Hey, everyone. "Moriarty" here with some Rumblings From The Lab.
So this morning I saw New Line's highly-anticipated LORD OF THE RINGS: FELLOWSHIP OF THE RING, right?
I cannot stress this strongly enough: do not see this movie.
If you do, it will ruin you for everything else.
Films you've seen before, films you're waiting to see, films you have on DVD... it doesn't matter. All will pale by comparison after you finally lay eyes on Peter Jackson's visionary masterpiece.
As the credits rolled sometime around 2:00 this afternoon, I sat motionless, shell-shocked. There were about ten or twelve other people in the Chaplin Theater, but I couldn't tell you what they looked like or what reactions they had. It feels like my eyes have been seared by three hours worth of raw imagination somehow burned into the emulsion by the sheer force of Peter Jackson's will, like there are images etched there now that I cannot shake, that I do not want to shake. I close my eyes and I see a rush of moments, little details that pulled me into Middle-Earth with an intensity of belief I haven't felt since I was seven years old. I have called friends up out of the blue, emotional today, dying to tell them about the movie. I feel like Jimmy Stewart at the end of IT'S A WONDERFUL LIFE running down the streets of Bedford Falls, screaming and hollering like a crazy man because of the joy that fills me up. I am spilling over, drunk and delirious because my faith has been restored. FELLOWSHIP OF THE RINGS isn't just as good as you've heard; it's not just as good as the hype says; it's not just a brilliant movie.
With utter confidence, I can say that FELLOWSHIP OF THE RINGS is one of the ten finest motion pictures it has ever been my pleasure to see.
Okay, I can already hear you rolling your eyes and getting ready to dismiss this as fanboy ranting.
Hold on a second, okay?
Let's go back over my record here on AICN. I've been rabid before, no doubt about it. One of the most effusive reviews I've ever written was for the first rough cut I saw of Brad Bird's THE IRON GIANT, in January of '99. I stand behind that completely. I think that film's a classic, the best of that particular year, and important in terms of American animation.
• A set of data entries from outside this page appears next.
(** * Voice-chat simulation and incremental reallocation client

    A shallow embedding of two parts of the repository:

    - [SimpleVoiceChatDemo] (simple-voice-test.js): the in-memory
      simulation of rooms, users, voice messages and storage PDAs;
    - [ReallocationExample.reallocatePDAToTargetSize]: the client loop that
      grows one PDA account in 10 KiB steps.

    JavaScript [Map]s are finite maps, arrays are lists, numbers are
    integers ([Z]), and a method is a function from the state before the
    call to the state after it together with what the call returned or
    threw.  A method that throws after it has mutated an object leaves the
    mutation in the state it returns. *)

From Stdlib Require Import ZArith Lia.
From stdpp Require Import gmap strings pretty list fin_maps.

(** What a call produced: the returned value, or the thrown error. *)
Inductive outcome (E A : Type) : Type :=
  | Returned (a : A)
  | Thrown (e : E).
Arguments Returned {E A} a.
Arguments Thrown {E A} e.

Definition returned {E A} (o : outcome E A) : bool :=
  match o with Returned _ => true | Thrown _ => false end.

Module VoiceChat.

Local Open Scope Z_scope.

(** ** Data model

    The objects stored in the four maps of [SimpleVoiceChatDemo]. *)

Record User : Type := mkUser {
  user_id : string;
  user_name : string;
  joinedRooms : list string;
  messagesSent : Z
}.

Record Room : Type := mkRoom {
  room_id : string;
  room_name : string;
  host : string;
  participants : list string;
  isActive : bool;
  createdAt : Z;
  lastActivity : Z;
  messageCount : Z
}.

Record Message : Type := mkMessage {
  message_id : string;
  sender : string;
  roomId : string;
  voiceData : list Z;
  targetPDAIndex : Z;
  sequenceNumber : Z;
  dataLength : Z;
  timestamp : Z
}.

Record StoragePDA : Type := mkStoragePDA {
  index : Z;
  capacity : Z;
  used : Z;
  pda_messages : list string
}.

(** The storage map is keyed in the source by the string [pda_<index>],
    which is one-to-one in the index; the model keys it by the index. *)
Record Demo : Type := mkDemo {
  rooms : gmap string Room;
  messages : gmap string Message;
  storage : gmap Z StoragePDA;
  users : gmap string User
}.

(** [new SimpleVoiceChatDemo()]. *)
Definition newDemo : Demo :=
  {| rooms := ∅; messages := ∅; storage := ∅; users := ∅ |}.

(** The errors the methods throw, named after their kind; the message of the
    source is quoted at each.  [TypeError] is the runtime error of reading a
    property of [undefined]. *)
Inductive error : Type :=
  | NotFound          (* "Room not found", "Room or user not found" *)
  | InactiveRoom      (* "Room is not active" *)
  | AlreadyMember     (* "User already in room" *)
  | RoomFull          (* "Room is full (max 10 participants)" *)
  | NotMember         (* "User not in room" *)
  | PayloadTooLarge   (* "Voice data too large (max 29KB)" *)
  | SlotFull (pdaIndex : Z)   (* "Storage PDA <index> full" *)
  | TooManyTargets    (* "Too many target PDAs (max 10)" *)
  | TypeError.

(** What one method call reads from its environment: the suffix
    [<Date.now()>_<random>] of the identifier it generates, and the values
    of the first and the second [new Date()] it evaluates. *)
Record Draw : Type := mkDraw {
  nonce : string;
  date1 : Z;
  date2 : Z
}.

Definition userIdOf (d : Draw) : string := "user_" +:+ nonce d.
Definition roomIdOf (d : Draw) : string := "room_" +:+ nonce d.
Definition messageIdOf (d : Draw) : string := "msg_" +:+ nonce d.

(** ** Array helpers *)

(** [Array.prototype.indexOf]: the first position of [x]; [None] is [-1]. *)
Fixpoint indexOf (x : string) (l : list string) : option nat :=
  match l with
  | [] => None
  | y :: l' => if decide (y = x) then Some 0%nat else S <$> indexOf x l'
  end.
Never once did I say that I considered it one of the ten best films ever made. Never even suggested it.
I went completely apeshit mental when I saw the first EPISODE I trailer in the theater. I read that piece now and I blush. That's freakin' love you're reading there. But that was for a trailer, and I certainly wasn't the only person who went nutty for it.
My review for the actual film was far more tempered, cautious even. I started it by saying, "I feel a great disturbance in the Force tonight." I had misgivings about much of the movie, and I admired some of it as well. My feelings about it are pretty much the same now, and many people who went ballistic to one extreme or another have found themselves somewhere in the middle on the film now. I never had that moment where I proclaimed the film was some towering shining perfect thing. I never gave in to the hype.
I was excited about FIGHT CLUB before anyone I knew because of the Jim Uhls script that I read. Even when I heard miserable buzz about it from crew members who had moved on to other films, I was convinced there was something special en route. Early reviews got me very excited, and my two FIGHT CLUB reviews (it's one of the few films I went back to discuss again) still sum up my feelings on the movie. They're passionate, totally heartfelt. It's not for everyone, but it certainly was for me.
And in all these moments that I've liked a film or loved a film while writing for AICN, I've stayed away from certain hyperbolic traps. My infamously unfinished '90s lists made room for me to talk about any number of films because I believe that each year produces more than ten films worth talking about and remembering, and I hate limiting myself, shutting out interesting pictures. I've always been nervous about going too crazy about something, worried that I might hype it to a point where it couldn't deliver for an audience member.
For the first time, I don't have that fear.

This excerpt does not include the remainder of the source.